• Exercise aim
Whenever the word "streamPartition" appears in a line of the listing, copy that line.

::::::::::

(* ===== verification/Partitions.v ===== *)
(** * pkg/store/changestream.go: reading the partitions

    [Start] with the goroutine that queues the initial partitions, its main loop, and
    one goroutine per partition.  A goroutine is a value that says where it stands, and
    each function below one of its actions; what the clock shows and what the streaming
    queries return are arguments.  A [partitionState] is handed over with its pointer:
    after a send the sender does not touch it, and the values of the map [active] are
    never read, so the map is the set of its keys. *)

From Stdlib Require Import Ascii String.
From S2P Require Import Prelude Go GoText Spanner StoreRead ChangeStream.

Open Scope string_scope.
Open Scope list_scope.
Open Scope Z_scope.

Definition heartbeatInterval : Z := 2000.
Definition cursorFlushInterval : Z := 5 * Second.
Definition partitionWorkersBuf : Z := 64.

(** ** One partition *)

(** The parameters of the statement [READ_kv_changes]. *)
Record partition_query := mk_partition_query {
  pq_start_time : Z;
  pq_partition_token : option string;
  pq_heartbeat_millis : Z;
}.

Definition partitionQuery (p : partitionState) : partition_query :=
  mk_partition_query (resumeTimestamp p)
    (if bool_decide (token p = "") then None else Some (token p)) heartbeatInterval.

(** [if ts.After(p.resumeTimestamp) { p.resumeTimestamp = ts }]. *)
Definition advance (ts : Z) (p : partitionState) : partitionState :=
  if resumeTimestamp p <? ts then mk_partitionState (token p) (startTimestamp p) ts else p.

(** [if len(events) > 0 { r.dispatch(events) }]: the batches handed to the callback. *)
Definition dispatch_batch (events : list Event) : list (list Event) :=
  match events with [] => [] | _ => [events] end.

Definition shortToken (t : string) : string :=
  if 12 <? Z.of_nat (String.length t) then String.substring 0 12 t +:+ "…" else t.

Section sequential.
Context `{PB : Structpb}.

(** [streamPartition] when nobody stops the reader: the rows its query delivers, up to
    the first error or the end.  Returns [done], the partition, the batches dispatched
    and the partitions queued. *)
Fixpoint streamPartition (rows : list (option pbvalue)) (p : partitionState) :
    bool * partitionState * list (list Event) * list partitionState :=
  match rows with
  | [] => (false, p, [], [])
  | None :: rows => streamPartition rows p
  | Some gcv :: rows =>
      let d := decodeRecord gcv in
      let p := advance (dr_maxTS d) p in
      if dr_done d then (true, p, dispatch_batch (dr_events d), dr_children d)
      else
        let '(done, p, batches, queued) := streamPartition rows p in
        (done, p, dispatch_batch (dr_events d) ++ batches, dr_children d ++ queued)
  end.

(** [readPartition] over the results of successive queries, each asked for with the
    partition as the one before left it. *)
Fixpoint readPartition (answers : list (partition_query → list (option pbvalue))) (p : partitionState) :
    bool * partitionState * list (list Event) * list partitionState :=
  match answers with
  | [] => (false, p, [], [])
  | answer :: answers =>
      let '(done, p, batches, queued) := streamPartition (answer (partitionQuery p)) p in
      if (done : bool) then (true, p, batches, queued)
      else
        let '(done, p, batches', queued') := readPartition answers p in
        (done, p, batches ++ batches', queued ++ queued')
  end.

End sequential.

(** ** State *)

(** Where the goroutine of a partition stands: at the top of the loop of
    [readPartition]; in [iter.Next]; queueing child partitions; after a row; waiting two
    seconds after an error; in the deferred function; ended. *)
Inductive rphase :=
| RTop
| RNext
| RSend (children : list partitionState) (done : bool)
| RAfter (done : bool)
| RRetry
| RExit
| REnded.

Record preader := mk_preader { rd_p : partitionState; rd_lastFlush : Z; rd_phase : rphase }.

(** Where [Start] stands: not called; in its loop; waiting for the goroutines; returned. *)
Inductive start_phase := SInit | SLoop | SWait | SReturned (err : option error).

(** [cr_initial] is what the goroutine that queues the initial partitions has left, with
    the variables it captures; [cr_dispatched] the batches handed to the callback. *)
Record ChangeStreamReader := mk_ChangeStreamReader {
  cr_replicaID : string;
  cr_active : gset string;
  cr_pending : list partitionState;
  cr_stopCh : bool;
  cr_ctx : bool;
  cr_start : start_phase;
  cr_cursors : gmap string Z;
  cr_startTime : Z;
  cr_initial : list partitionState;
  cr_readers : list preader;
  cr_dispatched : list (list Event);
}.

Record csworld := mk_csworld { cs_store : world; cs_reader : ChangeStreamReader }.

Definition NewChangeStreamReader (replicaID : string) : ChangeStreamReader :=
  mk_ChangeStreamReader replicaID ∅ [] false false SInit ∅ 0 [] [] [].

(** Updates of one field. *)
Definition set_active s (r : ChangeStreamReader) :=
  mk_ChangeStreamReader (cr_replicaID r) s (cr_pending r) (cr_stopCh r) (cr_ctx r) (cr_start r) (cr_cursors r)
    (cr_startTime r) (cr_initial r) (cr_readers r) (cr_dispatched r).
Definition set_pending l (r : ChangeStreamReader) :=
  mk_ChangeStreamReader (cr_replicaID r) (cr_active r) l (cr_stopCh r) (cr_ctx r) (cr_start r) (cr_cursors r)
    (cr_startTime r) (cr_initial r) (cr_readers r) (cr_dispatched r).
Definition set_start s (r : ChangeStreamReader) :=
  mk_ChangeStreamReader (cr_replicaID r) (cr_active r) (cr_pending r) (cr_stopCh r) (cr_ctx r) s (cr_cursors r)
    (cr_startTime r) (cr_initial r) (cr_readers r) (cr_dispatched r).
Definition set_initial l (r : ChangeStreamReader) :=
  mk_ChangeStreamReader (cr_replicaID r) (cr_active r) (cr_pending r) (cr_stopCh r) (cr_ctx r) (cr_start r)
    (cr_cursors r) (cr_startTime r) l (cr_readers r) (cr_dispatched r).
Definition set_readers l (r : ChangeStreamReader) :=
  mk_ChangeStreamReader (cr_replicaID r) (cr_active r) (cr_pending r) (cr_stopCh r) (cr_ctx r) (cr_start r)
    (cr_cursors r) (cr_startTime r) (cr_initial r) l (cr_dispatched r).
Definition add_dispatched b (r : ChangeStreamReader) :=
  mk_ChangeStreamReader (cr_replicaID r) (cr_active r) (cr_pending r) (cr_stopCh r) (cr_ctx r) (cr_start r)
    (cr_cursors r) (cr_startTime r) (cr_initial r) (cr_readers r) (cr_dispatched r ++ b).

Definition set_rphase (ph : rphase) (g : preader) : preader := mk_preader (rd_p g) (rd_lastFlush g) ph.

Definition set_reader (j : nat) (g : preader) (r : ChangeStreamReader) : ChangeStreamReader :=
  set_readers (<[j := g]> (cr_readers r)) r.

Definition pending_room (r : ChangeStreamReader) : bool := Z.of_nat (length (cr_pending r)) <? partitionWorkersBuf.

(** [ctx.Done()] or [stopCh] is ready. *)
Definition stopping (r : ChangeStreamReader) : bool := cr_ctx r || cr_stopCh r.

Definition is_REnded (ph : rphase) : bool := match ph with REnded => true | _ => false end.

(** ** Stopping *)

Definition Stop (r : ChangeStreamReader) : ChangeStreamReader :=
  mk_ChangeStreamReader (cr_replicaID r) (cr_active r) (cr_pending r) true (cr_ctx r) (cr_start r) (cr_cursors r)
    (cr_startTime r) (cr_initial r) (cr_readers r) (cr_dispatched r).

Definition ctx_cancel (r : ChangeStreamReader) : ChangeStreamReader :=
  mk_ChangeStreamReader (cr_replicaID r) (cr_active r) (cr_pending r) (cr_stopCh r) true (cr_start r) (cr_cursors r)
    (cr_startTime r) (cr_initial r) (cr_readers r) (cr_dispatched r).

(** ** The goroutines *)

(** The goroutine that queues the initial partitions. *)
Definition initial_send (r : ChangeStreamReader) : ChangeStreamReader :=
  match cr_initial r with
  | [] => r
  | p :: rest =>
      if pending_room r then
        let p := mk_partitionState (token p) (startTimestamp p)
                   (default (cr_startTime r) (cr_cursors r !! token p)) in
        set_initial rest (set_pending (cr_pending r ++ [p]) r)
      else r
  end.

Definition initial_stop (r : ChangeStreamReader) : ChangeStreamReader :=
  if stopping r then set_initial [] r else r.

(** The main loop takes a partition: it starts a goroutine unless one reads it. *)
Definition start_receive (now : Z) (r : ChangeStreamReader) : ChangeStreamReader :=
  match cr_start r, cr_pending r with
  | SLoop, p :: pending =>
      let r := set_pending pending r in
      if decide (token p ∈ cr_active r) then r
      else set_active ({[token p]} ∪ cr_active r) (set_readers (cr_readers r ++ [mk_preader p now RTop]) r)
  | _, _ => r
  end.

Definition start_stop (r : ChangeStreamReader) : ChangeStreamReader :=
  match cr_start r with SLoop => if stopping r then set_start SWait r else r | _ => r end.

(** [wg.Wait(); return nil]. *)
Definition start_return (r : ChangeStreamReader) : ChangeStreamReader :=
  match cr_start r with
  | SWait => if forallb (λ g, is_REnded (rd_phase g)) (cr_readers r) then set_start (SReturned None) r else r
  | _ => r
  end.

(** What [iter.Next] and the decoding of the column give: a row; a row that cannot be
    decoded; the end; an error, and whether it is a cancelled or expired context. *)
Inductive next_result := NextRow (col : option pbvalue) | NextDone | NextErr (cancelled : bool).

(** The top of the loop of [readPartition]. *)
Definition reader_top (j : nat) (r : ChangeStreamReader) : ChangeStreamReader :=
  match cr_readers r !! j with
  | Some g => match rd_phase g with
              | RTop => set_reader j (set_rphase (if stopping r then RExit else RNext) g) r
              | _ => r
              end
  | None => r
  end.

Section steps.
Context `{SP : Spanner} `{PB : Structpb}.

Definition reader_next (j : nat) (res : next_result) (r : ChangeStreamReader) : ChangeStreamReader :=
  match cr_readers r !! j with
  | Some g =>
      match rd_phase g with
      | RNext =>
          match res with
          | NextDone => set_reader j (set_rphase RTop g) r
          | NextErr cancelled => set_reader j (set_rphase (if cancelled then RExit else RRetry) g) r
          | NextRow None => r
          | NextRow (Some gcv) =>
              let d := decodeRecord gcv in
              let g := mk_preader (advance (dr_maxTS d) (rd_p g)) (rd_lastFlush g) (RSend (dr_children d) (dr_done d)) in
              set_reader j g (add_dispatched (dispatch_batch (dr_events d)) r)
          end
      | _ => r
      end
  | None => r
  end.

(** The loop over the child partitions. *)
Definition reader_send (j : nat) (r : ChangeStreamReader) : ChangeStreamReader :=
  match cr_readers r !! j with
  | Some g =>
      match rd_phase g with
      | RSend [] done => set_reader j (set_rphase (RAfter done) g) r
      | RSend (child :: children) done =>
          if pending_room r then
            set_reader j (set_rphase (RSend children done) g) (set_pending (cr_pending r ++ [child]) r)
          else r
      | _ => r
      end
  | None => r
  end.

(** Stopped while a child waits, or while waiting after an error. *)
Definition reader_stop (j : nat) (r : ChangeStreamReader) : ChangeStreamReader :=
  match cr_readers r !! j with
  | Some g =>
      match rd_phase g with
      | RSend (_ :: _) _ | RRetry => if stopping r then set_reader j (set_rphase RExit g) r else r
      | _ => r
      end
  | None => r
  end.

Definition flushCursor (replicaID : string) (p : partitionState) : ST world (res Z) :=
  client_apply [InsertOrUpdateCursor replicaID (token p) (resumeTimestamp p)].

(** After a row: the cursor is flushed when the partition is over, or five seconds after
    the last time. *)
Definition reader_after (j : nat) (now now' : Z) (c : csworld) : csworld :=
  let '(mk_csworld w r) := c in
  match cr_readers r !! j with
  | Some g =>
      match rd_phase g with
      | RAfter true =>
          let (_, w') := flushCursor (cr_replicaID r) (rd_p g) w in
          mk_csworld w' (set_reader j (set_rphase RExit g) r)
      | RAfter false =>
          if cursorFlushInterval <? now - rd_lastFlush g then
            let (_, w') := flushCursor (cr_replicaID r) (rd_p g) w in
            mk_csworld w' (set_reader j (mk_preader (rd_p g) now' RNext) r)
          else mk_csworld w (set_reader j (set_rphase RNext g) r)
      | _ => c
      end
  | None => c
  end.

(** Two seconds have passed. *)
Definition reader_retry (j : nat) (r : ChangeStreamReader) : ChangeStreamReader :=
  match cr_readers r !! j with
  | Some g => match rd_phase g with RRetry => set_reader j (set_rphase RTop g) r | _ => r end
  | None => r
  end.

(** The deferred function. *)
Definition reader_exit (j : nat) (r : ChangeStreamReader) : ChangeStreamReader :=
  match cr_readers r !! j with
  | Some g =>
      match rd_phase g with
      | RExit => set_reader j (set_rphase REnded g) (set_active (cr_active r ∖ {[token (rd_p g)]}) r)
      | _ => r
      end
  | None => r
  end.

(** ** [Start] *)

(** The cursors of one replica. *)
Definition cursors_of (replicaID : string) (m : gmap (string * string) cursor_row) : gmap string Z :=
  map_fold (λ k c cursors, if bool_decide (k.1 = replicaID) then <[k.2 := c_resume_timestamp c]> cursors else cursors)
    ∅ m.

Definition loadCursors (replicaID : string) : ST world (res (gmap string Z)) :=
  single (λ _ db, Ok (cursors_of replicaID (kv_cs_cursors db))).

(** The earliest cursor, or a second ago. *)
Definition start_time (now : Z) (cursors : gmap string Z) : Z :=
  foldl (λ s t, if t <? s then t else s) (Time_Add now (- Second)) ((map_to_list cursors).*2).

(** [Start] up to its loop; [discovery] is what the discovery query returns for a start
    time. *)
Definition Start (now : Z) (discovery : Z → row_stream) (c : csworld) : csworld :=
  let '(mk_csworld w r) := c in
  let (res, w') := loadCursors (cr_replicaID r) w in
  let cursors := match res with Ok m => m | Err _ => ∅ end in
  let startTime := start_time now cursors in
  let r := mk_ChangeStreamReader (cr_replicaID r) (cr_active r) (cr_pending r) (cr_stopCh r) (cr_ctx r)
             (cr_start r) cursors startTime (cr_initial r) (cr_readers r) (cr_dispatched r) in
  mk_csworld w'
    match queryInitialPartitions (discovery startTime) with
    | Err e => set_start (SReturned (Some (Wrapf "query initial partitions: %w" [] e))) r
    | Ok initial => set_initial initial (set_start SLoop r)
    end.

(** ** Interleavings *)

(** A step of the reader itself. *)
Inductive reader_step (r : ChangeStreamReader) : ChangeStreamReader → Prop :=
| rs_initial_send : reader_step r (initial_send r)
| rs_initial_stop : reader_step r (initial_stop r)
| rs_start_receive now : reader_step r (start_receive now r)
| rs_start_stop : reader_step r (start_stop r)
| rs_start_return : reader_step r (start_return r)
| rs_reader_top j : reader_step r (reader_top j r)
| rs_reader_next j res : reader_step r (reader_next j res r)
| rs_reader_send j : reader_step r (reader_send j r)
| rs_reader_stop j : reader_step r (reader_stop j r)
| rs_reader_retry j : reader_step r (reader_retry j r)
| rs_reader_exit j : reader_step r (reader_exit j r)
| rs_Stop : reader_step r (Stop r)
| rs_ctx_cancel : reader_step r (ctx_cancel r).

Inductive cs_step : csworld → csworld → Prop :=
| cs_Start now discovery c : cr_start (cs_reader c) = SInit → cs_step c (Start now discovery c)
| cs_local w r r' : reader_step r r' → cs_step (mk_csworld w r) (mk_csworld w r')
| cs_after j now now' c : cs_step c (reader_after j now now' c).

End steps.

::::::::::

• Solution for this problem
(** [streamPartition] when nobody stops the reader: the rows its query delivers, up to
Fixpoint streamPartition (rows : list (option pbvalue)) (p : partitionState) :
  | None :: rows => streamPartition rows p
        let '(done, p, batches, queued) := streamPartition rows p in
      let '(done, p, batches, queued) := streamPartition (answer (partitionQuery p)) p in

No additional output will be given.